ILLINOIS GOP TO LAUNCH “ELECTION INTEGRITY” COMMITTEE
Nationally, Republicans are facing an identity crisis. Their standard bearer, the former President, continually peddles misleading and false information claiming the 2020 election was “rigged” and that he should be, and eventually will be back, in office. All across the country and in Illinois, confidence in electoral processes are low.
While Illinois Republicans aren’t challenging the presidential election in Illinois (Joe Biden won the state by around a million votes), the state GOP is launching a committee aimed at “election integrity.” Illinois GOP Chairman Don Tracy confirmed to The Illinoize Monday the committee is being formed and would be formally announced in the next few weeks. But, Tracy says, it isn’t being devised to relitigate the 2020 presidential election.
“Election integrity is an issue in every election because there are always irregularities in every election and that has been going on for a long time,” Tracy said. “[The] committee is going to focus on helping maintain and make our elections safer and more secure in the future.”
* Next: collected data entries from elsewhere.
(** C2, amended.  A closed Consumer makes no check of its own: each of
    pause(), resume(), setPriority(), setPreferredLayers(), requestKeyFrame(),
    dump() and getStats() places its request on the channel exactly as on an
    open Consumer, and when that request fails the call fails with the
    request's own failure. *)
Theorem closed_consumer_places_requests :
  forall c, _closed c = true ->
  (forall resp,
      requests (fst (settle resp (pause c))) =
      requests c ++ [mkRequest "consumer.pause" (_internal c) Js.Undefined])
  /\ (forall resp,
      requests (fst (settle resp (resume c))) =
      requests c ++ [mkRequest "consumer.resume" (_internal c) Js.Undefined])
  /\ (forall n resp,
      requests (fst (settle resp (setPriority n c))) =
      requests c ++ [mkRequest "consumer.setPriority" (_internal c)
                       (Js.Object [("priority", Js.Number n)])])
  /\ (forall layers resp,
      requests (fst (settle resp (setPreferredLayers layers c))) =
      requests c ++ [mkRequest "consumer.setPreferredLayers" (_internal c)
                       (Js.Object [("spatialLayer", Js.Number (spatialLayer layers));
                                   ("temporalLayer", optNumber (temporalLayer layers))])])
  /\ (forall resp,
      requests (fst (settle resp (requestKeyFrame c))) =
      requests c ++ [mkRequest "consumer.requestKeyFrame" (_internal c) Js.Undefined])
  /\ (forall resp,
      requests (fst (settle resp (dump c))) =
      requests c ++ [mkRequest "consumer.dump" (_internal c) Js.Undefined])
  /\ (forall resp,
      requests (fst (settle resp (getStats c))) =
      requests c ++ [mkRequest "consumer.getStats" (_internal c) Js.Undefined])
  /\ (forall e n layers,
      snd (settle (Rejected e) (pause c)) = Rejected e
      /\ snd (settle (Rejected e) (resume c)) = Rejected e
      /\ snd (settle (Rejected e) (setPriority n c)) = Rejected e
      /\ snd (settle (Rejected e) (setPreferredLayers layers c)) = Rejected e
      /\ snd (settle (Rejected e) (requestKeyFrame c)) = Rejected e
      /\ snd (settle (Rejected e) (dump c)) = Rejected e
      /\ snd (settle (Rejected e) (getStats c)) = Rejected e).
Proof.
  intros c _.
  split; [intros; apply pause_requests|].
  split; [intros; apply resume_requests|].
  split; [intros; apply setPriority_requests|].
  split; [intros; apply setPreferredLayers_requests|].
  split; [intros; apply requestKeyFrame_requests|].
  split; [intros; apply dump_requests|].
  split; [intros; apply getStats_requests|].
  intros e n layers; repeat split.
Qed.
Tracy says formation of the committee is not a statement that Illinois Republicans want the presidential election overturned or that officials believe the election was “stolen” from Donald Trump, as the former president has alleged.
Democrats allege the state GOP is pandering to Trump and his supporters.
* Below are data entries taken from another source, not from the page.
(** C3.  Suppose a tick's query returns a pod whose status entry for the
    watched container ([c], the first entry of that name) is waiting with a
    reason of the fixed failure set.  Then that pass of the loop body ends
    the function with [False] in the world the query left, plus the report
    of the failure: no sleep, no further query, no time spent; the loop,
    from any state that still polls, returns that failure; and so does the
    wait itself when this is its first tick. *)
Theorem terminal_waiting_fails_at_once
    json_loads env name namespace c last w out w1
    pod_data before fields rest state waiting reason :
  run_command env (pod_query name namespace) true false w = (Ret (Some out), w1) ->
  PyStr.is_empty out = false ->
  json_loads out = Some pod_data ->
  ephemeral_statuses_of pod_data = Ret (before ++ JObj fields :: rest)%list ->
  Forall (other_container c) before ->
  Py.assoc "name" fields = Some (JStr c) ->
  Py.assoc "state" fields = Some (JObj state) ->
  Py.assoc "running" state = None ->
  Py.assoc "waiting" state = Some (JObj waiting) ->
  Py.assoc "reason" waiting = Some (JStr reason) ->
  In reason failure_states ->
  let w2 := printed (failure_report (JStr reason) (message_of waiting)) w1 in
  poll_once json_loads env name namespace c last w = (Ret (Some false, last), w2)
  /\ (forall fuel timeout start, now w - start < 1000 * timeout ->
        wait_loop json_loads env (S fuel) name namespace c timeout start last w
        = (Ret false, w2))
  /\ (forall timeout w0, 0 < timeout -> last = JNull ->
        w = after (say "Waiting for container {} to be running..." [JStr c]) w0 ->
        wait_for_container_running json_loads env name namespace c timeout w0
        = (Ret false, w2))
  /\ now w2 = now w1
  /\ pick command_of (trace w2) = pick command_of (trace w1)
  /\ pick sleep_of (trace w2) = pick sleep_of (trace w1).
Proof.
  intros Hrun Hout Hload Hsts Hbefore Hname Hstate Hrunning Hwait Hreason Hin w2.
  assert (Hpoll : poll_once json_loads env name namespace c last w
                  = (Ret (Some false, last), w2)).
  { unfold poll_once. rewrite (bind_Ret _ _ _ Hrun).
    cbn [no_output text]. rewrite Hout, Hload.
    unfold bind at 1. unfold lift at 1. rewrite Hsts.
    unfold bind at 1. rewrite scan_skips_other_containers by exact Hbefore.
    rewrite (@scan_meets_terminal_waiting c fields state waiting reason rest last w1)
      by assumption.
    reflexivity. }
  assert (Hloop : forall fuel timeout start, now w - start < 1000 * timeout ->
            wait_loop json_loads env (S fuel) name namespace c timeout start last w
            = (Ret false, w2)).
  { intros fuel timeout start Hguard. cbn [wait_loop].
    unfold bind at 1. unfold time_time at 1.
    apply Z.ltb_lt in Hguard. rewrite Hguard.
    rewrite (bind_Ret _ _ _ Hpoll). reflexivity. }
  split; [exact Hpoll|]. split; [exact Hloop|]. split.
  { intros timeout w0 Hpos -> Hw. unfold wait_for_container_running.
    rewrite (bind_Ret _ _ w0 (a := tt) (w1 := w)) by (rewrite Hw; reflexivity).
    rewrite (bind_Ret _ _ w (a := now w) (w1 := w)) by reflexivity.
    apply Hloop. lia. }
  subst w2. unfold failure_report, printed.
  destruct (Py.truthy _); repeat split; reflexivity.
Qed.

Lemma terminal_waiting_fails_at_once_witness :
  let env := Demo.cluster Demo.backoff in
  let poll := poll_once Demo.loads env "web-0" "prod" "debugger-x7k2p" JNull Demo.boot in
  fst poll = Ret (Some false, JNull)
  /\ pick sleep_of (trace (snd poll)) = []
  /\ commands (trace (snd poll)) = [pod_query "web-0" "prod"]
  /\ wait_loop Demo.loads env 31 "web-0" "prod" "debugger-x7k2p" 60 0 JNull Demo.boot
     = (Ret false, snd poll)
  /\ fst (wait_for_container_running Demo.loads env "web-0" "prod" "debugger-x7k2p" 60
            Demo.boot)
     = Ret false.
Proof.
  cbv zeta.
  destruct (@terminal_waiting_fails_at_once Demo.loads (Demo.cluster Demo.backoff)
              "web-0" "prod" "debugger-x7k2p" JNull Demo.boot
              Demo.pod_backoff_text
              (after (run_command (Demo.cluster Demo.backoff)
                        (pod_query "web-0" "prod") true false) Demo.boot)
              Demo.pod_backoff []
              [ ("name", JStr "debugger-x7k2p");
                ("state",
                 JObj [ ("waiting",
                         JObj [ ("reason", JStr "ImagePullBackOff");
                                ("message", JStr "Back-off pulling image") ]) ]) ]
              []
              [ ("waiting",
                 JObj [ ("reason", JStr "ImagePullBackOff");
                        ("message", JStr "Back-off pulling image") ]) ]
              [ ("reason", JStr "ImagePullBackOff");
                ("message", JStr "Back-off pulling image") ]
              "ImagePullBackOff")
    as (Hpoll & Hloop & Hfirst & _).
  - vm_compute. reflexivity.
  - reflexivity.
  - vm_compute. reflexivity.
  - reflexivity.
  - constructor.
  - reflexivity.
  - reflexivity.
  - reflexivity.
  - reflexivity.
  - reflexivity.
  - simpl. tauto.
  - split; [rewrite Hpoll; reflexivity|].
    split; [rewrite Hpoll; reflexivity|].
    split; [rewrite Hpoll; reflexivity|].
    split; [rewrite (Hloop 30%nat 60 0) by (simpl; lia); rewrite Hpoll; reflexivity|].
    vm_compute. reflexivity.
Defined.

(** C9.  Suppose a tick's query returns text that [json.loads] rejects.
    Then that pass of the loop body prints the warning, sleeps its two
    seconds and ends without a return value and with [last_reason] as it
    was; the loop goes on to its next tick from there.  The tick raises
    nothing and returns nothing. *)
Theorem malformed_payload_skips_the_tick
    json_loads env name namespace c last w out w1 :
  run_command env (pod_query name namespace) true false w = (Ret (Some out), w1) ->
  PyStr.is_empty out = false ->
  json_loads out = None ->
  let w2 := after (sleep env 2)
              (printed [EvPrint true "Warning: Failed to parse pod JSON: {}" []] w1) in
  poll_once json_loads env name namespace c last w = (Ret (None, last), w2)
  /\ (forall fuel timeout start, now w - start < 1000 * timeout ->
        wait_loop json_loads env (S fuel) name namespace c timeout start last w
        = wait_loop json_loads env fuel name namespace c timeout start last w2).
Proof.
  intros Hrun Hout Hload w2.
  assert (Hpoll : poll_once json_loads env name namespace c last w = (Ret (None, last), w2)).
  { unfold poll_once. rewrite (bind_Ret _ _ _ Hrun).
    cbn [no_output text]. rewrite Hout, Hload. reflexivity. }
  split; [exact Hpoll|].
  intros fuel timeout start Hguard. cbn [wait_loop].
  unfold bind at 1. unfold time_time at 1.
  apply Z.ltb_lt in Hguard. rewrite Hguard.
  rewrite (bind_Ret _ _ _ Hpoll). reflexivity.
Qed.

Lemma malformed_payload_skips_the_tick_witness :
  let env := Demo.cluster Demo.garbled in
  let poll := poll_once Demo.loads env "web-0" "prod" "debugger-x7k2p" JNull Demo.boot in
  fst poll = Ret (None, JNull)
  /\ trace (snd poll)
     = [ EvSleep 2;
         EvPrint true "Warning: Failed to parse pod JSON: {}" [];
         EvRun false (pod_query "web-0" "prod") ]
  /\ wait_loop Demo.loads env 6 "web-0" "prod" "debugger-x7k2p" 5 0 JNull Demo.boot
     = wait_loop Demo.loads env 5 "web-0" "prod" "debugger-x7k2p" 5 0 JNull (snd poll).
Proof.
  cbv zeta.
  destruct (@malformed_payload_skips_the_tick Demo.loads (Demo.cluster Demo.garbled)
              "web-0" "prod" "debugger-x7k2p" JNull Demo.boot
              "<html>502 Bad Gateway</html>"
              (after (run_command (Demo.cluster Demo.garbled)
                        (pod_query "web-0" "prod") true false) Demo.boot))
    as (Hpoll & Hloop).
  - vm_compute. reflexivity.
  - reflexivity.
  - reflexivity.
  - split; [rewrite Hpoll; reflexivity|].
    split; [rewrite Hpoll; reflexivity|].
    rewrite (Hloop 5%nat 5 0) by (simpl; lia). rewrite Hpoll. reflexivity.
Defined.

(** ** The deadline of the poll loop (C8) *)

Section Deadline.

Variable json_loads : string -> option json.
Variable env : Env.

Lemma later_emit e : stable later (emit e).
Proof. intro w. unfold later. simpl. lia. Qed.

Lemma later_blocking e : stable later (blocking env e 0).
Proof. intro w. unfold later, blocking. destruct (answer env _); simpl; lia. Qed.

Lemma later_run_command cmd check use_bash : stable later (run_command env cmd check use_bash).
Proof. apply plain_run_command; intros; [apply later_emit | apply later_blocking]. Qed.

Lemma later_scan_statuses c statuses last : stable later (scan_statuses c statuses last).
Proof. apply plain_scan_statuses; intros; apply later_emit. Qed.

(** A pass of the loop body that does not return takes two seconds at
    least. *)
Lemma poll_once_takes_two_seconds name namespace c last w last' w' :
  poll_once json_loads env name namespace c last w = (Ret (None, last'), w') ->
  now w + 2000 <= now w'.
Proof.
  unfold poll_once. unfold bind at 1.
  pose proof (later_run_command (pod_query name namespace) true false w) as Hrun.
  destruct (run_command env _ true false w) as [[output| |] w1]; try discriminate.
  unfold later in Hrun. simpl in Hrun.
  destruct (no_output output).
  { intros Hp. injection Hp as _ <-. simpl. lia. }
  destruct (json_loads (text output)) as [pod_data|].
  2: { intros Hp. injection Hp as _ <-. simpl. lia. }
  unfold bind at 1. unfold lift at 1.
  destruct (ephemeral_statuses_of pod_data) as [statuses| |]; try discriminate.
  unfold bind at 1.
  pose proof (later_scan_statuses c statuses last w1) as Hscan.
  destruct (scan_statuses c statuses last w1) as [[[[b|] l]| |] w2]; try discriminate.
  unfold later in Hscan. simpl in Hscan. cbn [fst].
  intros Hp. injection Hp as _ <-. simpl. lia.
Qed.

Abbreviation reports t := (pick timeout_report_of t).

Lemma report_free_emit e : cleanup_of e = None -> timeout_report_of e = None ->
  stable (silent_rel timeout_report_of) (emit e).
Proof. intros. now apply silent_emit. Qed.

Lemma report_free_blocking e : cleanup_of e = None -> timeout_report_of e = None ->
  stable (silent_rel timeout_report_of) (blocking env e 0).
Proof. intros. now apply silent_blocking. Qed.

Lemma report_free_poll_once name namespace c last w :
  reports (trace (snd (poll_once json_loads env name namespace c last w)))
  = reports (trace w).
Proof.
  apply (plain_poll_once (R := silent_rel timeout_report_of));
    [apply report_free_emit | apply report_free_blocking | now apply silent_sleep].
Qed.

(** What the line after the loop leaves. *)
Lemma report_timeout_run timeout last w :
  exists w', report_timeout timeout last w = (Ret false, w')
             /\ now w' = now w
             /\ reports (trace w') = [JNum timeout] :: reports (trace w).
Proof.
  unfold report_timeout, bind, say_err, emit, ret.
  destruct (Py.truthy last); eexists; split; try reflexivity; split; reflexivity.
Qed.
“Are we talking about the same people who denied the election results of 2020? It sounds like the IL GOP is still consumed by Donald Trump instead of the people of Illinois,” a state Democratic party spokesperson said in a statement provided to The Illinoize Monday night.
But Tracy says that’s not the case.
“Speaking directly to the 2020 election, it’s over, as far as I’m concerned, as far as the Illinois Republican Party is concerned,” he said. “Republicans, we care about voting. We want it to be easy to vote but hard to cheat. The Democrats, they only seem to want it to be easy. That’s all they care about.”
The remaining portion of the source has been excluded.